The Hominy School was built in 1904.

From the early 1920s to 1932, Hominy was home to a professional football team composed of Native American players. The Hominy Indians defeated the New York Giants in 1927, just after the Giants were named champions of the National Football League. The team had a 28-game winning streak at one point during its existence, but was disbanded due to the onset of the Great Depression. A screening of the movie "Playground of the Native Son," based on the events of the team was screened on October 10, 2014, at Circle Cinema, Tulsa's non-profit independent theater.

A medium security prison was constructed in Hominy at the price of $12.8 million and received its first inmates in August 1979. It was originally named the Jess Dunn Correctional Center, in honor of Warden Jess Dunn who had been shot and killed in 1941 by prisoners during an escape attempt.
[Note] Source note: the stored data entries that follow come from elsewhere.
Lemma answer_ok_ext s s' r :
  s.(called) = s'.(called) -> answer_ok s r -> answer_ok s' r.
Proof. intros Hc. destruct r; simpl; by rewrite Hc. Qed.

(** A new result at an item that had none keeps the answers already given. *)
Lemma answer_ok_call s s' i x r :
  s.(called) !! i = Some None -> s'.(called) = <[i := x]> s.(called) ->
  answer_ok s r -> answer_ok s' r.
Proof.
  intros Hi Hc. destruct r as [vs|e]; simpl.
  - intros Ha. rewrite Ha, list_lookup_fmap in Hi. by destruct (vs !! i).
  - intros [j Hj]. exists j. rewrite Hc, list_lookup_insert_ne; [done|]. intros ->. congruence.
Qed.

Lemma thread_ok_ext s s' i j p :
  j <> i ->
  (forall k, k <> i -> s'.(slots) !! k = s.(slots) !! k) ->
  (forall k, k <> i -> s'.(called) !! k = s.(called) !! k) ->
  thread_ok s j p -> thread_ok s' j p.
Proof. intros Hne Hs Hc. destruct p as [| | | | | | |[]|[]|]; simpl; by rewrite ?Hs, ?Hc. Qed.

(** All the slots are filled once every thread is past [fetch_sub]. *)
Lemma inv_all_slots s :
  inv s -> s.(remaining) = 0%Z ->
  exists vs, mapM id s.(slots) = Some vs /\ answer_ok s (Ok vs).
Proof.
  intros Hinv Hr. pose proof (inv_remaining _ Hinv) as Hrem. rewrite Hr in Hrem.
  assert (Hall : countb counted s.(threads) = length s.(threads)) by lia.
  rewrite countb_all in Hall.
  assert (Hi : forall i, (i < length s.(threads))%nat -> exists v,
    s.(called) !! i = Some (Some (Ok v)) /\ s.(slots) !! i = Some (Some v)).
  { intros i Hlt. apply lookup_lt_is_Some in Hlt as [p Hp].
    pose proof (Hall _ _ Hp) as Hc. pose proof (inv_threads _ Hinv _ _ Hp) as Hok.
    destruct p as [| | | | | | |[]|[]|]; simpl in *; done. }
  pose proof (inv_len _ Hinv) as Hl1. pose proof (inv_len' _ Hinv) as Hl2.
  rewrite <- Hl1 in Hi. rewrite <- Hl1 in Hl2. clear -Hi Hl2. simpl.
  destruct s as [sl rm dn th del cl]; simpl in *. clear rm dn th del.
  revert cl Hi Hl2. induction sl as [|x sl IH]; intros [|c cl] Hi Hl; simplify_eq/=.
  - by exists [].
  - destruct (Hi 0) as (v & Hv1 & Hv2); [lia|]. simpl in Hv1, Hv2. simplify_eq.
    destruct (IH cl) as (vs & Hvs & ->); [|done|].
    + intros i Hlt. apply (Hi (S i)). lia.
    + exists (v :: vs). split; [|done].
      change (mapM id (Some v :: sl) = Some (v :: vs)). apply mapM_Some. constructor; [done|].
      by apply mapM_Some.
Qed.

(** The effect of moving thread [i] from [p] to [p'] on the counts. *)
Lemma counts_move s i p p' :
  s.(threads) !! i = Some p ->
  length (<[i := p']> s.(threads)) = length s.(threads) /\
  (countb counted (<[i := p']> s.(threads)) + b2n (counted p) =
   countb counted s.(threads) + b2n (counted p'))%nat /\
  (countb winning (<[i := p']> s.(threads)) + b2n (winning p) =
   countb winning s.(threads) + b2n (winning p'))%nat /\
  (countb is_finishing (<[i := p']> s.(threads)) + b2n (is_finishing p) =
   countb is_finishing s.(threads) + b2n (is_finishing p'))%nat.
Proof.
  intros Hi. split_and!; [by rewrite length_insert|..]; by apply countb_insert.
Qed.

(** A thread that is not past [fetch_sub] leaves something to count. *)
Lemma inv_uncounted s i p :
  inv s -> s.(threads) !! i = Some p -> counted p = false -> (0 < s.(remaining))%Z.
Proof.
  intros Hinv Hi Hp. pose proof (inv_remaining _ Hinv) as Hr.
  pose proof (countb_split counted s.(threads)) as Hs.
  assert (0 < countb (fun x => negb (counted x)) s.(threads))%nat.
  { apply countb_pos. exists i, p. by rewrite Hp. }
  lia.
Qed.

(** The components of the invariant that speak of the threads one by one. *)
Lemma inv_move s s' i p p' :
  inv s -> s.(threads) !! i = Some p ->
  s'.(threads) = <[i := p']> s.(threads) ->
  s'.(called) = s.(called) ->
  length s'.(slots) = length s.(slots) ->
  (forall k, k <> i -> s'.(slots) !! k = s.(slots) !! k) ->
  thread_ok s' i p' ->
  (s'.(remaining) = s.(remaining) - Z.of_nat (b2n (counted p')) + Z.of_nat (b2n (counted p)))%Z ->
  (s'.(remaining) = s.(remaining) \/ (0 < s.(remaining))%Z) ->
  (length s'.(delivered) + b2n (winning p') + b2n s.(done) =
   length s.(delivered) + b2n (winning p) + b2n s'.(done))%nat ->
  (s'.(done) = false -> s.(done) = false /\ p' <> Finished false /\
     (s'.(remaining) = 0%Z -> p <> Finishing /\ (s.(remaining) = 0%Z \/ p' = Finishing))) ->
  match p' with
  | Finishing | Building => s'.(remaining) = 0%Z
  | Delivering r => answer_ok s' r
  | Crashed => False
  | _ => True
  end ->
  Forall (answer_ok s) s'.(delivered) ->
  inv s'.
Proof.
  intros Hinv Hi Hth Hca Hls Hsl Hok Hrem Hstay Hwin Hopen Hbuild Hdel.
  destruct (counts_move s i p p' Hi) as (Hl & Hc1 & Hc2 & Hc3).
  pose proof (inv_len _ Hinv). pose proof (inv_len' _ Hinv).
  pose proof (inv_remaining _ Hinv). pose proof (inv_winner _ Hinv).
  constructor; rewrite ?Hth, ?Hca, ?Hl; try (rewrite ?Hls; lia).
  - intros j q Hj. apply list_lookup_insert_Some in Hj as [(<- & <- & _)|[Hne Hj]]; [done|].
    apply (thread_ok_ext s s' i); auto; [congruence|]. by apply Hinv.
  - intros j Hd Hj. destruct (Hopen Hd) as (Hd0 & Hp' & _).
    apply list_lookup_insert_Some in Hj as [(<- & ? & _)|[Hne Hj]]; [done|].
    by apply (inv_open _ Hinv j Hd0).
  - intros Hd Hr. destruct (Hopen Hd) as (Hd0 & _ & Hfin).
    destruct (Hfin Hr) as (Hp & [Hr0| ->]);
      [pose proof (inv_last _ Hinv Hd0 Hr0)|]; destruct p; simpl in *; try done; lia.
  - intros j q Hj. apply list_lookup_insert_Some in Hj as [(<- & <- & _)|[Hne Hj]]; [done|].
    pose proof (inv_building _ Hinv _ _ Hj) as Hb.
    destruct q; try done; try (destruct Hstay; lia). by apply (answer_ok_ext s).
  - eapply Forall_impl; [exact Hdel|]. intros r. by apply answer_ok_ext.
Qed.

Lemma inv_call i r s s' : inv s -> call_step i r s = Some s' -> inv s'.
Proof.
  intros Hinv H. unfold call_step in H.
  destruct (s.(threads) !! i) as [[]|] eqn:Hi; simplify_eq.
  pose proof (inv_threads _ Hinv _ _ Hi) as Hc. simpl in Hc.
  destruct (counts_move s i Idle (Loading r) Hi) as (Hl & Hc1 & Hc2 & Hc3).
  pose proof (inv_len _ Hinv). pose proof (inv_len' _ Hinv).
  pose proof (inv_remaining _ Hinv). pose proof (inv_winner _ Hinv).
  assert (Hans : forall x, answer_ok s x -> answer_ok (mkShared s.(slots) s.(remaining) s.(done)
    (<[i := Loading r]> s.(threads)) s.(delivered) (<[i := Some r]> s.(called))) x).
  { intros x. by apply (answer_ok_call s _ i (Some r)). }
  simpl in *. constructor; simpl; rewrite ?Hl, ?length_insert; try lia.
  - intros j q Hj. apply list_lookup_insert_Some in Hj as [(<- & <- & _)|[Hne Hj]]; simpl.
    + rewrite list_lookup_insert_eq; [done|]. apply lookup_lt_Some in Hi. lia.
    + apply (thread_ok_ext s _ i); simpl; auto; [|by apply Hinv].
      intros. by rewrite list_lookup_insert_ne.
  - intros j Hd Hj. apply list_lookup_insert_Some in Hj as [(_ & ? & _)|[Hne Hj]]; [done|].
    by apply (inv_open _ Hinv j Hd).
  - intros Hd Hr. pose proof (inv_last _ Hinv Hd Hr). lia.
  - intros j q Hj. apply list_lookup_insert_Some in Hj as [(<- & <- & _)|[Hne Hj]]; [done|].
    pose proof (inv_building _ Hinv _ _ Hj) as Hb. destruct q; auto.
  - eapply Forall_impl; [exact (inv_delivered _ Hinv)|]. exact Hans.
Qed.

Ltac move_thread s i :=
  eapply (inv_move s _ i); simpl in *; try done; eauto; simpl in *; try lia;
  repeat match goal with Hd : s.(done) = _ |- _ => rewrite Hd in *; simpl in *; clear Hd end;
  intros; split_and?; try done; try congruence; try lia; eauto.

Lemma inv_thread i s s' : inv s -> thread_step i s = Some s' -> inv s'.
Proof.
  intros Hinv H. unfold thread_step in H.
  destruct (s.(threads) !! i) as [p|] eqn:Hi; [|done].
  pose proof (inv_threads _ Hinv _ _ Hi) as Hok.
  pose proof (inv_building _ Hinv _ _ Hi) as Hb.
  pose proof (inv_delivered _ Hinv) as Hdel.
  pose proof (inv_uncounted _ _ _ Hinv Hi) as Hpos.
  destruct p as [|r|e|v| | | |r|c|]; simplify_eq; simpl in *.
  - destruct (s.(done)) eqn:Hd; [|destruct r]; simplify_eq; move_thread s i.
  - destruct (s.(done)) eqn:Hd; simplify_eq; move_thread s i.
  - assert (i < length s.(slots))%nat by (apply lookup_lt_Some in Hi; by rewrite (inv_len _ Hinv)).
    move_thread s i; [by rewrite length_insert|by rewrite list_lookup_insert_ne|].
    exists v. by rewrite list_lookup_insert_eq.
  - destruct (Z.eqb_spec s.(remaining) 1); move_thread s i.
  - destruct (s.(done)) eqn:Hd; simplify_eq; move_thread s i.
  - destruct (inv_all_slots s Hinv Hb) as (vs & Hvs & Hans). rewrite Hvs in H. simplify_eq.
    move_thread s i.
  - assert (Hd : s.(done) = true).
    { pose proof (inv_winner _ Hinv).
      assert (0 < countb winning s.(threads))%nat by (apply countb_pos; by eexists _, _).
      destruct (s.(done)); simpl in *; [done|lia]. }
    destruct r; move_thread s i; rewrite ?length_app; simpl; try lia;
      apply Forall_app; split; [done|apply Forall_singleton; simpl; eauto|
                                done|apply Forall_singleton; simpl; eauto].
Qed.
(* ===== verification/LoopLifetimes.v ===== *)
(** * Who keeps the loops alive ([src/include/io_monad.hpp],
      [src/include/io_monad_poll_with_state.hpp], [src/include/io_monad_poll_if_legacy.hpp])

    The retrying, polling and collecting loops call an attempt function that lives in
    a [std::function] made by the thunk of the IO.  Between two calls only handlers
    are left: the callback given to the running IO, then the handler of the timer.
    [IoRetry] and [IoCollect] model what the loops compute, with an attempt function
    that is always there; this file models who owns it, with the captures of every
    lambda, and when everything the loop made is destroyed. *)

From Stdlib Require Import Lia.
From stdpp Require Import base list gmap relations.
From S2P Require Import Prelude Ownership RefCount.

(** What a run of a loop allocates, and what the user's callback owns. *)
Inductive cell :=
  | Attempt        (** the counter *)
  | AttemptFn      (** [*try_run], [*do_attempt], [*step] *)
  | Holder         (** [*keep_alive_holder] *)
  | State          (** [RetryState], [PollState] *)
  | Self           (** [*self_ptr]; what the thunk of the IO holds *)
  | Items | Out | Idx
  | User.
#[export] Instance cell_eq_dec : EqDecision cell.
Proof. solve_decision. Defined.
Definition cell_number (c : cell) : nat :=
  match c with
  | Attempt => 0 | AttemptFn => 1 | Holder => 2 | State => 3 | Self => 4 | Items => 5 | Out => 6 | Idx => 7
  | User => 8
  end.
Definition number_cell (n : nat) : option cell :=
  [Attempt; AttemptFn; Holder; State; Self; Items; Out; Idx; User] !! n.
#[export] Instance cell_countable : Countable cell.
Proof. refine (inj_countable cell_number number_cell _). by intros []. Defined.
Abbreviation heap := (gmap cell (list cell)).
(** Putting a free connection at the back of what is left of its deque. *)
Lemma push_wf p i c pre dq :
  pool_wf p -> not_idle p i -> p.(conns) !! i = Some c -> c.(c_busy) = false ->
  deque_of c.(c_origin) p.(idle) = pre ++ dq ->
  (length dq < cfg.(max_idle_per_origin))%nat ->
  pool_wf (set_idle <[c.(c_origin) := dq ++ [i]]> p).
Proof.
  intros Hwf Hn Hc Hb Hdq Hlen. pose proof (deque_nodup _ c.(c_origin) Hwf) as Hnd.
  rewrite Hdq in Hnd. apply NoDup_app in Hnd as (_ & _ & Hnd).
  assert (Hin : forall j, j ∈ dq -> exists dq0, p.(idle) !! c.(c_origin) = Some dq0 /\ j ∈ dq0).
  { intros j Hj. apply idle_deque. rewrite Hdq. set_solver. }
  split; simpl.
  - intros o dq' Ho. apply lookup_insert_Some in Ho as [[<- <-]|[_ Ho]].
    + rewrite length_app. simpl. lia.
    + by apply (wf_cap _ Hwf) in Ho.
  - intros o dq' j Ho Hj. apply lookup_insert_Some in Ho as [[<- <-]|[_ Ho]].
    + apply elem_of_app in Hj as [Hj|Hj].
      * destruct (Hin _ Hj) as (dq0 & H0 & Hj0). by apply (wf_owned _ Hwf _ _ _ H0).
      * apply list_elem_of_singleton in Hj as ->. eauto.
    + by apply (wf_owned _ Hwf _ _ _ Ho).
  - intros o dq' Ho. apply lookup_insert_Some in Ho as [[<- <-]|[_ Ho]].
    + apply NoDup_app. split_and!; [done| |apply NoDup_singleton].
      intros j Hj Hj'. apply list_elem_of_singleton in Hj' as ->.
      destruct (Hin _ Hj) as (dq0 & H0 & Hj0). by apply (Hn _ _ H0).
    + by apply (wf_nodup _ Hwf) in Ho.
  - apply Hwf.
Qed.

Lemma arm_spec p :
  p.(reaper_armed) = p.(reap_pending) ->
  (p.(reaper_armed) = true -> (0 < cfg.(idle_reap_interval))%Z) ->
  let p' := arm_reap_if_needed_locked cfg p in
  p'.(conns) = p.(conns) /\ p'.(idle) = p.(idle) /\ p'.(next_id) = p.(next_id) /\ reaper_ok p'.
Proof.
  intros Hf He. unfold arm_reap_if_needed_locked, schedule_reap. cbv zeta.
  destruct (Z.leb_spec cfg.(idle_reap_interval) 0); [split_and!; try done; split; auto; lia|].
  destruct (reaper_armed p) eqn:Ha; [split_and!; try done; split; auto; congruence|].
  destruct (Nat.eqb_spec (total_idle p.(idle)) 0).
  - split_and!; try done. split; simpl; auto; [congruence|lia].
  - simpl. split_and!; try done.
Qed.

Lemma wf_ext p p' :
  p'.(conns) = p.(conns) -> p'.(idle) = p.(idle) -> p'.(next_id) = p.(next_id) ->
  pool_wf p -> pool_wf p'.
Proof. intros H1 H2 H3 [W1 W2 W3 W4]. split; rewrite ?H1, ?H2, ?H3; auto. Qed.

(** *** The reaper *)

Definition reap_closes (now : Z) (cs : gmap nat conn) (l : list nat) (acc : gmap nat conn) :
    gmap nat conn :=
  foldl (fun acc i => if reap_keep cfg now cs i then acc else close_id i acc) acc l.

Lemma reap_closes_lookup now cs l acc i :
  reap_closes now cs l acc !! i = acc !! i \/
  (reap_closes now cs l acc !! i = close <$> acc !! i /\ reap_keep cfg now cs i = false).
Proof.
  revert acc; induction l as [|j l IH]; intros acc; simpl; [by left|].
  destruct (reap_keep cfg now cs j) eqn:Hj; [apply IH|].
  destruct (decide (i = j)) as [->|Hne].
  - right. split; [|done]. destruct (IH (close_id j acc)) as [->|[-> _]]; unfold close_id;
      rewrite lookup_alter_eq; by destruct (acc !! j).
  - destruct (IH (close_id j acc)) as [->|[-> H]]; unfold close_id;
      rewrite lookup_alter_ne by done; auto.
Qed.

Lemma reap_all_lookup now cs (es : list (Origin * list nat)) acc i :
  foldl (fun acc e => reap_closes now cs e.2 acc) acc es !! i = acc !! i \/
  (foldl (fun acc e => reap_closes now cs e.2 acc) acc es !! i = close <$> acc !! i /\
   reap_keep cfg now cs i = false).
Proof.
  revert acc; induction es as [|e es IH]; intros acc; simpl; [by left|].
  destruct (IH (reap_closes now cs e.2 acc)) as [->|[-> H]];
    destruct (reap_closes_lookup now cs e.2 acc i) as [->|[-> H']]; auto.
  right. split; [|done]. by destruct (acc !! i).
Qed.

Lemma sublist_bfilter {A} (f : A -> bool) l : List.filter f l `sublist_of` l.
Proof. induction l as [|x l IH]; simpl; [done|]. destruct (f x); by constructor. Qed.

(** What the shrink loop leaves in a deque it has not closed. *)
Lemma drop_front_kept o i dq p o' dq' j :
  pool_wf p -> p.(idle) !! o = Some (i :: dq) ->
  (drop_front o i dq p).(idle) !! o' = Some dq' -> j ∈ dq' ->
  (drop_front o i dq p).(conns) !! j = p.(conns) !! j.
Proof.
  intros Hwf Ho Ho' Hj. simpl. unfold close_id. rewrite lookup_alter_ne; [done|].
  intros <-. pose proof (wf_nodup _ Hwf _ _ Ho) as Hnd. apply NoDup_cons in Hnd as [Hni _].
  assert (p.(idle) !! o' = Some dq' /\ o' <> o) as [Hp Hne].
  { simpl in Ho'. destruct (decide (o = o')) as [<-|Hne].
    - destruct dq; [by rewrite lookup_delete_eq in Ho'|].
      rewrite lookup_insert_eq in Ho'. by simplify_eq.
    - destruct dq; rewrite ?lookup_delete_ne, ?lookup_insert_ne in Ho' by done; done. }
  destruct (wf_owned _ Hwf _ _ i Ho) as (c & Hc & Hco & _); [set_solver|].
  destruct (wf_owned _ Hwf _ _ i Hp Hj) as (c' & Hc' & Hco' & _). congruence.
Qed.

Definition no_empty (p : pool) : Prop := forall o, p.(idle) !! o <> Some [].

Context (order : list (Origin * list nat) -> list (Origin * list nat)).
Context (Horder : forall l, order l ≡ₚ l).

Lemma max_element_idle p o dq :
  max_element (order (map_to_list p.(idle))) = Some (o, dq) -> p.(idle) !! o = Some dq /\
  forall o' dq', p.(idle) !! o' = Some dq' -> (length dq' <= length dq)%nat.
Proof using Horder.
  intros H. apply max_element_spec in H as [Hin Hall]. split.
  - apply elem_of_map_to_list. by rewrite <- (Horder (map_to_list p.(idle))).
  - intros o' dq' Ho'. rewrite (Horder (map_to_list p.(idle))), Forall_forall in Hall.
    apply (Hall (o', dq')). by apply elem_of_map_to_list.
Qed.
(** The reaper closes what it finds in a deque. *)
Lemma reap_closes_idle now cs (es : list (Origin * list nat)) acc j :
  let cs' := foldl (fun acc e => reap_closes cfg now cs e.2 acc) acc es in
  cs' !! j = acc !! j \/ (cs' !! j = close <$> acc !! j /\ exists e, e ∈ es /\ j ∈ e.2).
Proof.
  assert (Hone : forall l acc, reap_closes cfg now cs l acc !! j = acc !! j \/
    (reap_closes cfg now cs l acc !! j = close <$> acc !! j /\ j ∈ l)).
  { induction l as [|i l IH]; intros a; simpl; [by left|].
    destruct (reap_keep cfg now cs i); [destruct (IH a) as [?|[? ?]]; [by left|right; set_solver]|].
    destruct (IH (close_id i a)) as [E|[E Hj]]; unfold close_id in *; destruct (decide (i = j)) as [<-|Hne];
      rewrite ?lookup_alter_eq, ?lookup_alter_ne in E by done; [right; set_solver|by left| |right; set_solver].
    right. split; [|set_solver]. unfold reap_closes in *. rewrite E. by destruct (a !! i). }
  cbv zeta. revert acc. induction es as [|e es IH]; intros acc; simpl; [by left|].
  destruct (IH (reap_closes cfg now cs e.2 acc)) as [E|(E & e' & He' & Hj)], (Hone e.2 acc) as [E'|[E' Hj']];
    rewrite E, E'; [by left|right|right|right]; (split; [by destruct (acc !! j)|set_solver]).
Qed.

Context (order : list (Origin * list nat) -> list (Origin * list nat)).
Context (Horder : forall l, order l ≡ₚ l).

Lemma shrink_framed x p : framed x p (shrink_global_if_needed cfg order p).
Proof using Horder.
  unfold shrink_global_if_needed. destruct (_ <=? _)%nat; [apply framed_refl|].
  generalize (total_idle p.(idle)) at 2. generalize (total_idle p.(idle)). intros fuel.
  revert p. induction fuel as [|fuel IH]; intros p total; simpl; [apply framed_refl|].
  destruct (_ <=? _)%nat; [apply framed_refl|].
  destruct (max_element _) as [[o [|i dq]]|] eqn:Hm; try apply framed_refl.
  apply (max_element_idle _ Horder) in Hm as [Ho _].
  eapply framed_trans; [by apply (drop_front_framed x o i dq)|apply IH].
Qed.

Lemma release_framed i can_reuse now p p' :
  release cfg order (Some i) can_reuse now p = Some p' -> framed (eq i) p p'.
Proof using Horder.
  unfold release. intros H. destruct (p.(conns) !! i) as [k|] eqn:Hk; [|simplify_eq; apply framed_refl].
  destruct (negb can_reuse || negb (alive k)).
  { simplify_eq. apply close_framed. }
  set (k' := set_busy false now k) in *. set (p1 := set_conns <[i := k']> p) in *.
  assert (Hp1 : framed (eq i) p p1) by apply set_conns_framed.
  assert (Hpush : forall dq q, (forall j, j ∈ dq -> j ∈ deque_of (c_origin k) q.(idle)) ->
    framed (eq i) p q ->
    framed (eq i) p (arm_reap_if_needed_locked cfg (shrink_global_if_needed cfg order
      (set_idle <[c_origin k := dq ++ [i]]> q)))).
  { intros dq q Hdq Hq. eapply framed_trans; [exact Hq|].
    eapply framed_trans; [by apply push_framed|]. eapply framed_trans; [apply shrink_framed|apply arm_framed]. }
  fold (deque_of (c_origin k) p1.(idle)) in H. destruct (_ <=? _)%nat.
  - destruct (deque_of (c_origin k) p1.(idle)) as [|old dq] eqn:Hdq; [done|]. simplify_eq. apply Hpush.
    + intros j Hj. change (j ∈ deque_of (c_origin k) p1.(idle)). rewrite Hdq. set_solver.
    + eapply framed_trans; [exact Hp1|]. apply (close_idle_framed (c_origin k)). rewrite Hdq. set_solver.
  - simplify_eq. by apply Hpush.
Qed.

Lemma reap_framed x now p : framed x p (reap cfg order now p).
Proof using Horder.
  unfold reap. set (cs := foldl _ _ _). set (pruned := filter _ _).
  set (q := mkPool cs p.(next_id) pruned p.(reaper_armed) false).
  assert (Hq : framed x p q).
  { apply framed_shrink; [| |done].
    - intros o dq Ho. apply map_lookup_filter_Some in Ho as [Ho _].
      rewrite lookup_fmap in Ho. destruct (p.(idle) !! o) as [dq0|]; simplify_eq/=.
      eauto using sublist_bfilter.
    - intros j. destruct (reap_closes_idle now p.(conns) (map_to_list p.(idle)) p.(conns) j)
        as [E|(E & e & He & Hj)]; [left; exact E|right; split; [exact E|]].
      intros Hn. apply elem_of_map_to_list' in He. by apply (Hn _ _ He). }
  eapply framed_trans; [exact Hq|]. eapply framed_trans; [apply shrink_framed|].
  unfold schedule_reap. repeat case_match; by split; auto.
Qed.
End frames.
(* ===== verification/HttpManager.v ===== *)
(** * The client manager ([src/include/http_client_manager.hpp])

    [http_request] runs sessions one after the other, following redirects; a
    session is one external operation here, whose reply is what the session
    delivers ([HttpSession] shows that it does so once). *)

From Stdlib Require Import ZArith Lia Ascii String.
From stdpp Require Import base list gmap strings.
From S2P Require Import Prelude Json ResultMonad Asio IoMonad Protocol Http HttpSession ConnectionPool.

Definition is_redirect_status (status_code : Z) : bool :=
  (status_code =? 301)%Z || (status_code =? 302)%Z || (status_code =? 303)%Z ||
  (status_code =? 307)%Z || (status_code =? 308)%Z.

Section manager.
Context `{UrlLib}.

Definition parse_abs (s : str) : option url :=
  match parse_uri s with inr u => Some u | inl _ => None end.

(** [scheme://host[:port]]. *)
Definition base_origin (base : url) : str :=
  base.(u_scheme) ++ lit "://" ++ base.(u_host) ++
  match base.(u_port) with Some p => ":"%char :: p | None => [] end.

(** The directory of the base path. *)
Definition base_directory (base : url) : str :=
  match rfind_char "/" base.(u_path) with
  | None => lit "/"
  | Some slash => take (slash + 1) base.(u_path)
  end.

(** The text given to the parser. *)
Definition redirect_text (base : url) (location : str) : str :=
  if starts_with (lit "http://") location || starts_with (lit "https://") location then location
  else if starts_with (lit "//") location then base.(u_scheme) ++ ":"%char :: location
  else if starts_with (lit "/") location then base_origin base ++ location
  else
    let dir := base_directory base in
    base_origin base ++ (if starts_with (lit "/") dir then [] else lit "/") ++ dir ++ location.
A 1977 joint resolution renamed the facility the Dick Conner Correctional Center. The facility reached its original design capacity of 400 during the spring of 1980.

The prison was severely damaged by a riot that took place on August 29 and 30, 1983. A riot proclamation was issued by then Governor George Nigh on August 30. The inmates torched the buildings adjacent to the kitchen and completely destroyed the library, school, and church area. All of this resulted in the death of an inmate and damages of $3 million. The first special session of the 39th Legislature re-appropriated nearly $2.5 million to fund reconstruction of the facility.

==Geography==
Hominy is 21 miles south of Pawhuska, the county seat. According to the United States Census Bureau, the city has a total area of 2.0 sqmi, all land.

Hominy is located in a geographic region locally known as the Osage Hills or "The Osage." The Osage Hills are an extension southward of the Flint Hills of Kansas, a region distinguished by rocky soils that inhibit cultivation. Large cattle ranches are characteristic of the region. The dominant vegetation is tallgrass prairie with forests found mostly along rivers and creeks.

The climate consists of hot summers and cool winters with a Koppen classification of Cfa. The town receives an average of 37 inch of precipitation annually, mostly in the form of summer rainfall.

==Demographics==

Historical population
| Census | Pop. | Note | %± |
| 1910 | 760 |  | — |
| 1920 | 2,875 |  | 278.3% |
| 1930 | 3,485 |  | 21.2% |
| 1940 | 3,267 |  | −6.3% |
| 1950 | 2,702 |  | −17.3% |
| 1960 | 2,866 |  | 6.1% |
| 1970 | 2,274 |  | −20.7% |
| 1980 | 3,130 |  | 37.6% |
| 1990 | 2,342 |  | −25.2% |
| 2000 | 2,584 |  | 10.3% |
| 2010 | 3,565 |  | 38.0% |
| 2020 | 3,329 |  | −6.6% |
U.S. Decennial Census

===2020 census===

As of the 2020 census, Hominy had a population of 3,329. The median age was 38.2 years, 16.8% of residents were under the age of 18, and 11.7% of residents were 65 years of age or older. For every 100 females there were 194.1 males, and for every 100 females age 18 and over there were 226.5 males age 18 and over.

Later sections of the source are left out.